The upcoming U.S. midterm 2018 elections are just a few months away, but chatter is already starting about the 2020 election.  The potential field for Democratic presidential nominees is wide, including familiar faces like former U.S. Vice President Joe Biden along with newcomers like California Senator Kamala Harris. Even Oprah’s name has been dropped.  

Long-time entrepreneur Andrew Yang is committing early to his presidential bid with a message of “humanity first.”

“We are in the middle of the greatest technological, economic shift in human history,” said Andrew Yang, who recently spoke to a room full of millennials at the OnePiece co-working space located in San Francisco’s SOMA neighborhood.

The presidential hopeful championed his universal basic income plan (UBI) - the Freedom Dividend, which he claims is an old, deeply American idea and one that was mainstream political wisdom in the sixties and seventies. This UBI plan will give “every adult American adult between the ages of 18 and 64 will receive $1,000 per month - free and clear, no questions asked.” The plan has no work requirement. He anticipates that, “it’ll create 4.5 million new jobs and grow the economy by $2.5 trillion.”    

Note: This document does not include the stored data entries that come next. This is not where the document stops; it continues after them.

Definition series_min (s : Series) : float :=
  match dropna (values s) with
  | [] => F64.nan
  | a :: v => fold_left minimum v a
  end.

(** [s ** 2]. *)
Definition series_sq (s : Series) : Series :=
  map (fun p => (fst p, F64.mul (snd p) (snd p))) s.

(** Python's [min] and [max] of a non-empty list. *)
Definition py_min (a : float) (l : list float) : float := fold_left F64.py_min2 l a.
Definition py_max (a : float) (l : list float) : float := fold_left F64.py_max2 l a.

(** ** Final-time error: validity mask, plotted values, statistics *)

(** Line 86: [valid = np.isfinite(final_data["error"])]. *)
Definition valid (final_data : DataFrame) : list bool :=
  map (fun r => F64.isfinite (error r)) final_data.

Definition x_valid (final_data : DataFrame) : Series :=
  boolean_index (valid final_data) (column x final_data).

Definition u_valid (final_data : DataFrame) : Series :=
  boolean_index (valid final_data) (column u_numeric final_data).

Definition err_valid (final_data : DataFrame) : Series :=
  boolean_index (valid final_data) (column error final_data).

(** Line 92: the double nearest to [1e-20]. *)
Definition epsilon : float := S754_finite false 6646139978924579 (-119).

(** Line 93: [err_plot = np.maximum(err_valid, epsilon)]. *)
Definition log_floor (v : float) : float := F64.maximum v epsilon.

Definition err_plot (errs : Series) : Series :=
  map (fun p => (fst p, log_floor (snd p))) errs.

(** What panel 3 is asked to draw. *)
Inductive ErrorPanel :=
| ErrorCurve (xs : Series) (ys : Series) (ylim : float * float)
| NoValidErrorData.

The first Chinese-American Democratic presidential candidate explained that he is running for president because it is the only option “that would give a moderately strong chance of making the big changes we need to make” over the next decade.

Yang, founder of Venture for America - a nonprofit that places recent grads who want to work at a startup in American cities, attributes the 2016 election outcome “to automat[ing] away 4 million jobs” in America’s Rust Belt. He added that Silicon Valley and the tech industry know that “we are about to do the same thing to workers in retail, truck driving, call centers, and on and on.”

He predicts that in the next five to ten years, artificial intelligence and automation will displace these job categories, which he says total about half of the American workforce.  Citing political leaders’ lack of acknowledgement of the problem and their focus on what he indicates are ineffective government retraining programs, Yang concluded that “our institutional leaders are just totally not up for this challenge - it is beyond them.”

Yang admits that beyond politics, there are challenges with the American public’s mindset on UBI. “For most people, they just don’t imagine it’s possible,” he said. “Where would the money come from? How can you get money for nothing? A lot of it really is about mindset.” He is calling on Silicon Valley to push Washington D.C. forward on UBI. “San Francisco is such a mindset of possibility and abundance … We need to show the rest of the country what is still possible.”